• Task to complete: Please tally the lines of the listing that follows where the word "false" appears, and reply with the number only.

• Input records:
(** ** OnlyNode table at a time *)

Ltac one_table := intros; constructor; cbn; eauto with keeps; intros []; by constructor; cbn; auto.
Lemma keeps_keys db l : grown eq (p_keys db) l -> keeps db (set_keys db l). Proof. one_table. Qed.
Lemma keeps_regs db l : grown eq (p_regs db) l -> keeps db (set_regs db l). Proof. one_table. Qed.
Lemma keeps_creds db l : grown eq (p_creds db) l -> keeps db (set_creds db l). Proof. one_table. Qed.
Lemma keeps_gens db l : grown eq (p_gens db) l -> keeps db (set_gens db l). Proof. one_table. Qed.
Lemma keeps_hooks db l : grown eq (p_hooks db) l -> keeps db (set_hooks db l). Proof. one_table. Qed.
Lemma keeps_nets db l : grown eq (p_nets db) l -> keeps db (set_nets db l). Proof. one_table. Qed.
Lemma keeps_audit db l : grown eq (p_audit db) l -> keeps db (set_audit db l). Proof. one_table. Qed.
Lemma keeps_stacks db l : grown sx_le (p_stacks db) l -> (NoDup (map sx_id (p_stacks db)) -> NoDup (map sx_id l)) -> keeps db (set_stacks db l). Proof. one_table. Qed.
Lemma keeps_cas db l : grown ca_le (cas (p_pki db)) l -> (NoDup (map ca_id (cas (p_pki db))) -> NoDup (map ca_id l)) -> keeps db (set_pki db (set_cas (p_pki db) l)). Proof. one_table. Qed.
Lemma keeps_leaves db l : grown leaf_le (leaves (p_pki db)) l -> (NoDup (map ct_id (leaves (p_pki db))) -> NoDup (map ct_id l)) -> keeps db (set_pki db (set_leaves (p_pki db) l)). Proof. one_table. Qed.
Lemma keeps_cdels db l : grown cd_le (cdels (p_pki db)) l -> keeps db (set_pki db (set_cdels (p_pki db) l)). Proof. one_table. Qed.
Lemma keeps_rings db l : grown ring_le (rings (p_rings db)) l -> (NoDup (map k_id (rings (p_rings db))) -> NoDup (map k_id l)) -> keeps db (set_kdb db (set_rings (p_rings db) l)).
Proof.
  intros Hg Hnd. constructor; cbn; eauto with keeps. intros [? ? ? ? ? Hfk]; constructor; cbn; auto. intros v Hv. specialize (Hfk v Hv).
  apply list_elem_of_fmap in Hfk as (r & E & Hr). destruct (grown_elem _ _ _ _ Hg Hr) as (r' & Hr' & Hle). rewrite E. apply list_elem_of_fmap. exists r'. split; [by rewrite Hle|done].
Qed.
Lemma keeps_dels db l : grown eq (deliveries (p_rings db)) l -> keeps db (set_kdb db (set_deliveries (p_rings db) l)). Proof. one_table. Qed.
Lemma keeps_src db l : grown vs_le (sources (p_src db)) l -> (NoDup (map vs_id (sources (p_src db))) -> NoDup (map vs_id l)) -> keeps db (set_src db (mkSDB l (inline_files (p_src db)))). Proof. one_table; by left. Qed.
Lemma keeps_inline db fs : inline_le ti (p_src db) (mkSDB (sources (p_src db)) fs) -> keeps db (set_src db (mkSDB (sources (p_src db)) fs)). Proof. one_table. Qed.
Lemma keeps_vars db id l :
  (forall e, e ∈ default [] (p_vars db !! id) -> exists e', e' ∈ l /\ se_key e' = se_key e /\ (tv (se_key e) = false -> e' = e)) ->
  (forall m, default [] (m !! id) = l -> (forall i, i <> id -> m !! i = p_vars db !! i) -> keeps db (set_vars db m)).
Proof.
  intros H m Hm Ho. constructor; cbn; eauto with keeps; [|by intros []]. intros i e He. destruct (decide (i = id)) as [->|Hi]; [rewrite Hm; eauto|]. rewrite Ho by done. eauto.
Qed.
Lemma keeps_files db id l :
  (forall e, e ∈ default [] (p_files db !! id) -> exists e', e' ∈ l /\ sc_name e' = sc_name e /\ (tf (sc_name e) = false -> e' = e)) ->
  (forall m, default [] (m !! id) = l -> (forall i, i <> id -> m !! i = p_files db !! i) -> keeps db (set_files db m)).
Proof.
  intros H m Hm Ho. constructor; cbn; eauto with keeps; [|by intros []]. intros i e He. destruct (decide (i = id)) as [->|Hi]; [rewrite Hm; eauto|]. rewrite Ho by done. eauto.
Qed.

• Answer to this problem: 2